Después de atravesar el casco antiguo de Betancuria, el Camino Natural toma la Cuesta de Antigua entre pequeños campos de cultivo, pasando por un pozo con noria y un mirador que ofrece buenas vistas del pueblo. Aquí podemos familiarizarnos con las gavias, un sistema de cultivo tradicional en terrenos aterrazados, perpendiculares al barranco y rodeados de muros de piedra, hacia los que se desvía las aguas de las lluvias para que se encharquen; una vez han bebido, están listos para el cultivo. A medida que ascendemos y el terreno se empina, ya solo vemos piteras que servían como linde para unos cultivos hoy abandonados.

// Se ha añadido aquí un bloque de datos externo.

(** C4.  On a state with a mean of [num_dims] coordinates and a non-zero
    [sigma], [tell] of Open NES on a batch of the configured shape hands
    to the Adam step the estimate [(1 / (popsize * sigma)) * noise^T *
    fitness] with [noise = (x - mean) / sigma], then decays and floors
    [lrate] and [sigma]; and on the candidates that [ask] produced from
    the same state, which [ask] returns unchanged, the reconstructed noise
    is the antithetic noise that was drawn. *)
Theorem C4_open_nes_tell :
  forall `{RandomStream}
         (adam : Open_NES.State -> Open_NES.Params -> vec -> Open_NES.State)
         (es : Open_NES.Strategy) (rng : PRNGKey)
         (state : Open_NES.State) (params : Open_NES.Params),
    length (Open_NES.mean state) = Open_NES.num_dims es ->
    Open_NES.sigma state <> 0 ->
    (forall x fitness,
        length x = Open_NES.popsize es ->
        length fitness = Open_NES.popsize es ->
        Forall (fun row => length row = Open_NES.num_dims es) x ->
        (forall i j, (i < Open_NES.popsize es)%nat ->
                     (j < Open_NES.num_dims es)%nat ->
           entry (Open_NES.tell_noise x state) i j =
           (entry x i j - nth j (Open_NES.mean state) 0) / Open_NES.sigma state) /\
        Open_NES.tell_strategy adam es x fitness state params =
        nes_decay_then_floor
          (adam state params
             (nes_gradient_spec (Open_NES.popsize es) (Open_NES.num_dims es)
                x fitness (Open_NES.mean state) (Open_NES.sigma state)))
          params) /\
    snd (Open_NES.ask_strategy es rng state params) = state /\
    Open_NES.tell_noise (fst (Open_NES.ask_strategy es rng state params)) state =
    Open_NES.ask_noise es rng.
Proof.
  intros RS adam es rng state params Hm Hs; repeat apply conj.
  - intros x fitness Hx Hf Hrows; split.
    + intros i j Hi Hj.
      apply tell_noise_entry; try len.
      rewrite Forall_forall in Hrows; rewrite Hrows; [lia | apply nth_In; len].
    + rewrite tell_open_nes_decay, theta_grad_spec by assumption; reflexivity.
  - reflexivity.
  - now apply tell_noise_inverts_ask.
Qed.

A llegar a la Degollada de Marrubio, las vistas son espectaculares, con el Parque Rural de Betancuria a nuestras espaldas y, frente a nosotros, el gran valle central acotado por los “cuchillos” orientales en el horizonte. Justo en el collado, hay un pequeño chozo con mesas para descansar y protegernos del viento mientras decidimos qué hacemos. Siguiendo la etapa 5 del Camino Natural de Fuerteventura continuaríamos hacia el sur por las cumbres, pero cabe la opción de tomar un ramal, la etapa F, que desciende hacia la Antigua, otro de los municipios históricos de la isla, donde nos han contado que está el primer hotel rural de Fuerteventura.
El boom turístico empezó a pegar fuerte en las costas de Fuerteventura a partir de los años 70, pero hasta comienzos del siglo XXI nadie se había planteado abrir un hotel rural. Sorprende porque, al fin y al cabo, la vida en la costa es relativamente una novedad en la isla, mientras que las auténticas esencias majoreras –sus quesos, sus cabras, sus camellos– se esconden en el interior, en lugares como la 'Era de la Corte', una casa de campo que existe al menos de 1890, cuando la adquirió la familia Berriel.

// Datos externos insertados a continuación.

(** The pairs with a key are among those equivalent to any pair with
    that key, when the comparer is irreflexive at the key. *)
Lemma key_filter_through_equivalent (TKey : K) (v : V) (l : list (K * V)) :
  less TKey TKey = false ->
  List.filter (fun p => same (fst p) TKey) l
  = List.filter (fun p => same (fst p) TKey)
      (List.filter (equivalent by_first (TKey, v)) l).
Proof.
  intros Hirr. rewrite filter_both. apply filter_ext. intros [k w].
  cbn [fst]. destruct (same k TKey) eqn:E; [|reflexivity].
  apply is_same_true in E. subst.
  unfold equivalent, type_map.type_get_first_comparer. cbn [fst].
  rewrite Hirr. reflexivity.
Qed.

(** X18. [merge_sort<TLessComparer>] on a map sorts the pairs by their keys:
    when the comparer is a strict order on the keys, the result holds the
    same pairs, its keys are sorted, and every key is found mapped as
    before (pairs with equivalent keys keep their order). *)
Theorem map_merge_sort_sorts_by_key (NDEBUG : bool) (M : list (K * V)) :
  total_order_on less (type_map.keys M) ->
  exists S,
    type_map.merge_sort TLessComparer NDEBUG M = Some S /\
    Permutation M S /\
    type_list.is_sorted less (type_map.keys S) = true /\
    forall TKey TDefault,
      lookup TKey TDefault S = lookup TKey TDefault M /\
      has TKey S = has TKey M.
Proof.
  intros Horder.
  pose proof (first_comparer_total_order M Horder) as Hpairs.
  destruct (merge_sort_on NDEBUG Hpairs (incl_refl M))
    as (S & Hrun & Hsorted & Hperm & Hstable).
  exists S. split; [exact Hrun|]. split; [exact Hperm|].
  split.
  - unfold type_list.is_sorted in *. rewrite <- is_sorted_keys. exact Hsorted.
  - intros TKey TDefault.
    assert (Hkeys : In TKey (type_map.keys M) <-> In TKey (type_map.keys S)).
    { unfold type_map.keys. split; apply Permutation_in, Permutation_map.
      - exact Hperm.
      - apply Permutation_sym. exact Hperm. }
    destruct (has TKey M) eqn:E.
    + pose proof (proj1 (map_contains_In is_same_dec _ _) E) as Hin.
      split; [|apply (map_contains_In is_same_dec), Hkeys; exact Hin].
      pose proof Hin as Hin'. unfold type_map.keys in Hin'.
      apply in_map_iff in Hin'. destruct Hin' as ([k v] & Hk & Hx).
      cbn [fst] in Hk. subst k.
      assert (Hirr : less TKey TKey = false).
      { destruct (less TKey TKey) eqn:El; [|reflexivity].
        rewrite <- El. apply (proj1 Horder); assumption. }
      rewrite !find_by_key_filter.
      rewrite (key_filter_through_equivalent v S Hirr),
        (key_filter_through_equivalent v M Hirr), (Hstable _ Hx).
      reflexivity.
    + assert (Hn : ~ In TKey (type_map.keys M)).
      { intros Hin. apply (map_contains_In is_same_dec) in Hin. congruence. }
      split.
      * rewrite (@find_absent _ _ is_same_dec void TKey TDefault M Hn).
        apply find_absent. intros Hin. apply Hn, Hkeys. exact Hin.
      * destruct (has TKey S) eqn:Es; [|reflexivity].
        apply (map_contains_In is_same_dec) in Es. apply Hkeys in Es.
        contradiction.
Qed.

(** X19. [insert_sorted<TKey, TValue, TLessComparer>] puts the pair before the
    first pair whose key is greater: on the keys it is [insert_sorted] of
    the list of keys, so that sorted keys stay sorted; the new key, if it
    was not in the map, is found mapped to [TValue], and every other key
    as before.  [insert_pair_sorted] is the same on a pair. *)
Theorem map_insert_sorted_by_key (TKey : K) (TValue : V) (Other : K)
  (TDefault : V) (M : list (K * V)) :
  let inserted := type_map.insert_sorted TKey TValue TLessComparer M in
  type_map.insert_pair_sorted (TKey, TValue) TLessComparer M = inserted /\
  type_map.keys inserted
  = type_list.insert_sorted less TKey (type_map.keys M) /\
  has TKey inserted = true /\
  (has TKey M = false -> lookup TKey TDefault inserted = TValue) /\
  (Other <> TKey -> lookup Other TDefault inserted = lookup Other TDefault M) /\
  (total_order_on less (TKey :: type_map.keys M) ->
   type_list.is_sorted less (type_map.keys M) = true ->
   type_list.is_sorted less (type_map.keys inserted) = true).
Proof.
  unfold type_map.insert_sorted, type_map.insert_pair_sorted,
    type_list.insert_sorted, type_list.is_sorted.
  cbn zeta.
  split; [reflexivity|]. split; [apply insert_sorted_keys|].
  destruct (insert_sorted_splits by_first (TKey, TValue) M)
    as (before & after & HM & Hins & _ & _).
  rewrite Hins. subst M.
  split; [|split; [|split]].
  - rewrite contains_app, contains_cons, same_refl. apply orb_true_r.
  - intros Habs. rewrite contains_app in Habs.
    apply orb_false_iff in Habs. destruct Habs as [Hb _].
    rewrite find_app, Hb, find_cons, same_refl. reflexivity.
  - intros Hne.
    assert (Hs : same TKey Other = false) by (apply is_same_false; congruence).
    rewrite !find_app, find_cons, Hs. reflexivity.
  - intros Horder Hsorted. rewrite <- Hins, insert_sorted_keys.
    rewrite insert_sorted_is_merge.
    apply (merge_sorted Horder).
    + intros x [<-|[]]. left. reflexivity.
    + apply incl_tl, incl_refl.
    + reflexivity.
    + exact Hsorted.
Qed.

Section MapVisit.

Variable visit_not_found : V.

Variable is_same_mapped_dec : forall x y : V, {x = y} + {x <> y}.

(** X20. [visit<TKey>(visitor, args...)] calls the visitor once, with the pair
    of the key and the type [find] gives for it, and returns [true]; it
    calls nothing and returns [false] when [find] gives
    [visit_not_found], as it does for a key that is not in the map. *)
Theorem map_visit_calls_for_found_key (TKey : K) (M : list (K * V)) :
  let result :=
    type_map.visit is_same_dec visit_not_found is_same_mapped_dec void TKey M
  in
  (fst result = true <-> lookup TKey visit_not_found M <> visit_not_found) /\
  (fst result = true ->
   exists TMapped,
     snd result = [(TKey, TMapped)] /\ TMapped <> visit_not_found /\
     first_pair TKey TMapped M) /\
  (fst result = false -> snd result = []) /\
  (has TKey M = false -> result = (false, [])).
Proof.
  unfold type_map.visit. cbn zeta.
  destruct (type_list_impl.is_same is_same_mapped_dec
              (lookup TKey visit_not_found M) visit_not_found) eqn:E.
  - apply is_same_true in E. cbn [fst snd].
    split; [split; [discriminate | congruence]|].
    split; [discriminate|]. split; reflexivity.
  - apply is_same_false in E. cbn [fst snd].
    split; [split; [intros _; exact E | reflexivity]|].
    split; [|split; [discriminate|]].
    + intros _. exists (lookup TKey visit_not_found M).
      split; [reflexivity|]. split; [exact E|].
      apply find_present.
      destruct (has TKey M) eqn:Eh.
      * apply (map_contains_In is_same_dec). exact Eh.
      * exfalso. apply E. apply find_without_key. exact Eh.
    + intros Eh. exfalso. apply E. apply find_without_key. exact Eh.
Qed.

End MapVisit.

End MapOrder.

Lemma map_merge_sort_sorts_by_key_witness :
  total_order_on Nat.ltb (type_map.keys [(3, 30); (1, 10); (2, 20); (1, 11)])
  /\ exists S,
    type_map.merge_sort Nat.ltb false [(3, 30); (1, 10); (2, 20); (1, 11)]
    = Some S /\
    Permutation [(3, 30); (1, 10); (2, 20); (1, 11)] S /\
    type_list.is_sorted Nat.ltb (type_map.keys S) = true /\
    forall TKey TDefault,
      type_map.find Nat.eq_dec 0 TKey TDefault S
      = type_map.find Nat.eq_dec 0 TKey TDefault
          [(3, 30); (1, 10); (2, 20); (1, 11)] /\
      type_map.contains Nat.eq_dec TKey S
      = type_map.contains Nat.eq_dec TKey
          [(3, 30); (1, 10); (2, 20); (1, 11)].
Proof.
  assert (H : total_order_on Nat.ltb
                (type_map.keys [(3, 30); (1, 10); (2, 20); (1, 11)])).
  { split.
    - intros x y _ _ H. apply Nat.ltb_lt in H. apply Nat.ltb_ge. lia.
    - intros x y z _ _ _ H1 H2.
      apply Nat.ltb_ge in H1, H2. apply Nat.ltb_ge. lia. }
  split; [exact H|].
  exact (@map_merge_sort_sorts_by_key nat nat Nat.eq_dec 0 Nat.ltb false
           [(3, 30); (1, 10); (2, 20); (1, 11)] H).
Defined.

Section MapSearch.

Context {K V Needle VArgs : Type}.

Variable compare : Needle -> indexed_type_tag K -> Z.

Variable needle : Needle.

Variable args : VArgs.

#[local] Abbreviation on_pairs :=
  (type_map.binary_search_comparer (V := V) compare).

(** A map whose keys are sorted for a needle is sorted for it as a list
    of pairs, under the comparer that looks at the keys. *)
Lemma sorted_keys_sorted_pairs (M : list (K * V)) :
  sorted_for compare needle (type_map.keys M) ->
  sorted_for on_pairs needle M.
Proof.
  unfold sorted_for, sorted_from, type_map.keys,
    type_map.binary_search_comparer.
  intros H i j x y Hij Hx Hy. cbn [tag_type tag_index].
  apply (H i j (fst x) (fst y) Hij).
  - rewrite nth_error_map, Hx. reflexivity.
  - rewrite nth_error_map, Hy. reflexivity.
Qed.

(** X21. [binary_search<TComparer>::exact] on a map compares the needle with
    the keys: on a map whose keys are sorted for the needle it returns
    [true] exactly when some key compares equal, and then the visitor is
    called once, with the pair of that key and its position. *)
Theorem map_exact_searches_the_keys (M : list (K * V)) :
  sorted_for compare needle (type_map.keys M) ->
  exists b calls,
    type_map.exact compare M needle args = Some (b, calls) /\
    (b = true <->
     exists i k v, nth_error M i = Some (k, v) /\
                   compare needle (mk_indexed_type_tag k i) = 0%Z) /\
    (b = true ->
     exists i k v, nth_error M i = Some (k, v) /\
                   compare needle (mk_indexed_type_tag k i) = 0%Z /\
                   calls = [mk_visit (mk_indexed_type_tag (k, v) i)
                              needle args]) /\
    (b = false -> calls = []).
Proof.
  intros Hsorted. apply sorted_keys_sorted_pairs in Hsorted.
  destruct (exact_window on_pairs needle args M 0)
    as (b & calls & Hrun & Htrue & Hfalse).
  exists b, calls. split; [exact Hrun|].
  split; [|split].
  - split.
    + intros Hb. destruct (Htrue Hb) as (i & [k v] & Hi & Hc & _).
      exists i, k, v. split; assumption.
    + intros (i & k & v & Hi & Hc).
      destruct b; [reflexivity|].
      destruct (Hfalse eq_refl) as [_ Hnone].
      exfalso. apply (Hnone Hsorted i (k, v) Hi). exact Hc.
  - intros Hb. destruct (Htrue Hb) as (i & [k v] & Hi & Hc & Hcalls).
    exists i, k, v. split; [exact Hi|]. split; [exact Hc|]. exact Hcalls.
  - intros Hb. apply (Hfalse Hb).
Qed.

Tres generaciones más tarde, cuando los nueve hijos de Andrés y María Victoria ya se habían ido de casa, este matrimonio inquieto decidió liarse la manta a la cabeza para rehabilitar su hacienda y pelearse con el Cabildo hasta conseguir que se creara una legislación de alojamientos rurales. Cuando por fin consiguieron abrir en el año 2000, su número de licencia era, por supuesto, el nº 1. Lo curioso es que el artífice del cambio no fue Andrés Rodríguez Berriel, arquitecto y escritor, nacido por cierto el 18 de julio de 1936 en esta misma casa, sino su mujer, María Victoria Cabrera Báez, a quien le dio la inspiración tras asistir a un curso para mayores en la Universidad de La Palma.
Después de más de 15 años regentando el negocio, María Victoria no vivió para ver cómo el Cabildo de Fuerteventura la nombraba hija honorífica de la isla. Al menos, su hija Malole, junto a su pareja David, se han encargado de dar continuidad a su proyecto: un alojamiento con ese punto justo de austeridad rural para que la estancia se sienta bien auténtica.

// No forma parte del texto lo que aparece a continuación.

(** X12.  A setting given in the provider block shadows the environment
    completely: with both settings given, configuration does not depend on
    the environment; and a setting given as the empty string is missing,
    whatever the environment variable holds. *)
Theorem explicit_settings_shadow_environment :
  forall (env env' : string -> option string) (u k : string)
         (resp : provider.ConfigureResponse),
    let config := {| tinymonProviderModel.URL := types.StringValue u;
                     tinymonProviderModel.APIKey := types.StringValue k |} in
    Configure env config resp = Configure env' config resp
    /\ (diag.HasError (provider.Diagnostics resp) = false ->
        u = "" \/ k = "" ->
        diag.HasError (provider.Diagnostics (Configure env config resp)) = true
        /\ provider.ResourceData (Configure env config resp)
           = provider.ResourceData resp)
    /\ (diag.HasError (provider.Diagnostics resp) = false ->
        u <> "" -> k <> "" ->
        provider.ResourceData (Configure env config resp)
        = Some {| URL := u; APIKey := k |}).
Proof.
  intros env env' u k resp config. subst config.
  unfold Configure. cbn [tinymonProviderModel.URL tinymonProviderModel.APIKey
    String_IsNull String_IsUnknown ValueString negb andb].
  split; [reflexivity|].
  destruct (diag.HasError (provider.Diagnostics resp)) eqn:Hok;
    (split; [intros [=]|intros [=]]).
  - intros Hone.
    destruct (String.eqb_spec u "") as [Hu|Hu];
      destruct (String.eqb_spec k "") as [Hk|Hk];
      rewrite ?HasError_AddError; cbn [provider.Diagnostics
        provider.ResourceData]; rewrite ?HasError_AddError; auto.
    destruct Hone; contradiction.
  - intros Hu Hk.
    destruct (String.eqb_spec u "") as [|_]; [contradiction|].
    destruct (String.eqb_spec k "") as [|_]; [contradiction|].
    now rewrite Hok.
Qed.

(** The URL is given as the empty string; the environment has one. *)
Lemma explicit_settings_shadow_environment_witness :
  diag.HasError
    (provider.Diagnostics
       (Configure (fun _ => Some "http://env")
          {| tinymonProviderModel.URL := types.StringValue "";
             tinymonProviderModel.APIKey := types.StringValue "secret" |}
          {| provider.Diagnostics := []; provider.DataSourceData := None;
             provider.ResourceData := None |}))
  = true.
Proof.
  destruct (explicit_settings_shadow_environment (fun _ => Some "http://env")
              (fun _ => None) "" "secret"
              {| provider.Diagnostics := []; provider.DataSourceData := None;
                 provider.ResourceData := None |}) as (_ & H & _).
  apply H; [reflexivity | now left].
Defined.

(** X13.  The client reaches the resources: after a provider
    configuration that ended without an error, configuring a host or a
    check resource with the provider's resource data installs the client
    made of the resolved URL and key and reports nothing.  Without provider
    data a resource is left as it is, silently; with provider data of
    another type it is left as it is and an error is reported. *)
Theorem resources_receive_the_configured_client :
  forall (env : string -> option string) (config : tinymonProviderModel.t)
         (presp : provider.ConfigureResponse),
    let presp' := Configure env config presp in
    let client :=
      {| URL := resolve (tinymonProviderModel.URL config) env "TINYMON_URL";
         APIKey := resolve (tinymonProviderModel.APIKey config) env
                     "TINYMON_API_KEY" |} in
    (diag.HasError (provider.Diagnostics presp') = false ->
     forall hr cr ds,
       hostResource_Configure hr
         (ProviderData_of (provider.ResourceData presp')) ds
       = ({| hostResource_client := Some client |}, ds)
       /\ checkResource_Configure cr
            (ProviderData_of (provider.ResourceData presp')) ds
          = ({| checkResource_client := Some client |}, ds)
       /\ URL client <> "" /\ APIKey client <> "")
    /\ (forall hr cr ds,
          hostResource_Configure hr ProviderData_nil ds = (hr, ds)
          /\ checkResource_Configure cr ProviderData_nil ds = (cr, ds))
    /\ (forall hr cr ds typeName,
          fst (hostResource_Configure hr (ProviderData_other typeName) ds) = hr
          /\ fst (checkResource_Configure cr (ProviderData_other typeName) ds)
             = cr
          /\ diag.HasError
               (snd (hostResource_Configure hr (ProviderData_other typeName) ds))
             = true
          /\ diag.HasError
               (snd (checkResource_Configure cr (ProviderData_other typeName) ds))
             = true).
Proof.
  intros env config presp presp' client. repeat apply conj.
  - subst presp'. unfold Configure.
    destruct (diag.HasError (provider.Diagnostics presp)) eqn:Hok;
      [congruence|].
    rewrite !resolve_spec. fold (URL client) (APIKey client).
    change (resolve (tinymonProviderModel.URL config) env "TINYMON_URL")
      with (URL client).
    change (resolve (tinymonProviderModel.APIKey config) env "TINYMON_API_KEY")
      with (APIKey client).
    destruct (String.eqb_spec (URL client) "") as [Hu|Hu];
      destruct (String.eqb_spec (APIKey client) "") as [Hk|Hk];
      rewrite ?HasError_AddError, ?Hok; cbn [provider.Diagnostics];
      rewrite ?HasError_AddError; try discriminate.
    intros _ hr cr ds. cbn [provider.ResourceData ProviderData_of
      hostResource_Configure checkResource_Configure].
    now destruct client.
  - intros hr cr ds. now split.
  - intros hr cr ds typeName. cbn [hostResource_Configure
      checkResource_Configure fst snd].
    now rewrite !HasError_AddError.
Qed.

(** The URL from the provider block, the key from the environment. *)
Lemma resources_receive_the_configured_client_witness :
  fst (hostResource_Configure {| hostResource_client := None |}
         (ProviderData_of
            (provider.ResourceData
               (Configure
                  (fun key => if String.eqb key "TINYMON_API_KEY"
                              then Some "secret" else None)
                  {| tinymonProviderModel.URL :=
                       types.StringValue "https://mon.example.com";
                     tinymonProviderModel.APIKey := types.StringNull |}
                  {| provider.Diagnostics := [];
                     provider.DataSourceData := None;
                     provider.ResourceData := None |}))) [])
  = {| hostResource_client :=
         Some {| URL := "https://mon.example.com"; APIKey := "secret" |} |}.
Proof.
  destruct (resources_receive_the_configured_client
              (fun key => if String.eqb key "TINYMON_API_KEY"
                          then Some "secret" else None)
              {| tinymonProviderModel.URL :=
                   types.StringValue "https://mon.example.com";
                 tinymonProviderModel.APIKey := types.StringNull |}
              {| provider.Diagnostics := []; provider.DataSourceData := None;
                 provider.ResourceData := None |}) as (H & _).
  destruct (H eq_refl {| hostResource_client := None |}
              {| checkResource_client := None |} []) as (Hh & _).
  rewrite Hh. reflexivity.
Defined.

Ya oscurecido, recordamos un texto de otro hijo célebre de la isla, Faustino García Márquez, que leímos en el Museo Arqueológico: “Los indígenas canarios poblaron esta tierra durante más de dos mil años y solo los separan de los canarios actuales cinco o seis siglos, apenas diecisiete o veinte generaciones. Tras la conquista europea, el precio de su mermada supervivencia fue olvidarse de ellos mismos, ocultar su rastro, disolver su identidad en la bruma de una nueva sociedad, la nuestra. Nos dejaron su cultura muerta, convertida en piedra, barro y madera, llena de lagunas y desconocimientos, como si se hubieran extinguido hace más de cinco mil años. (…) Ellos somos nosotros”.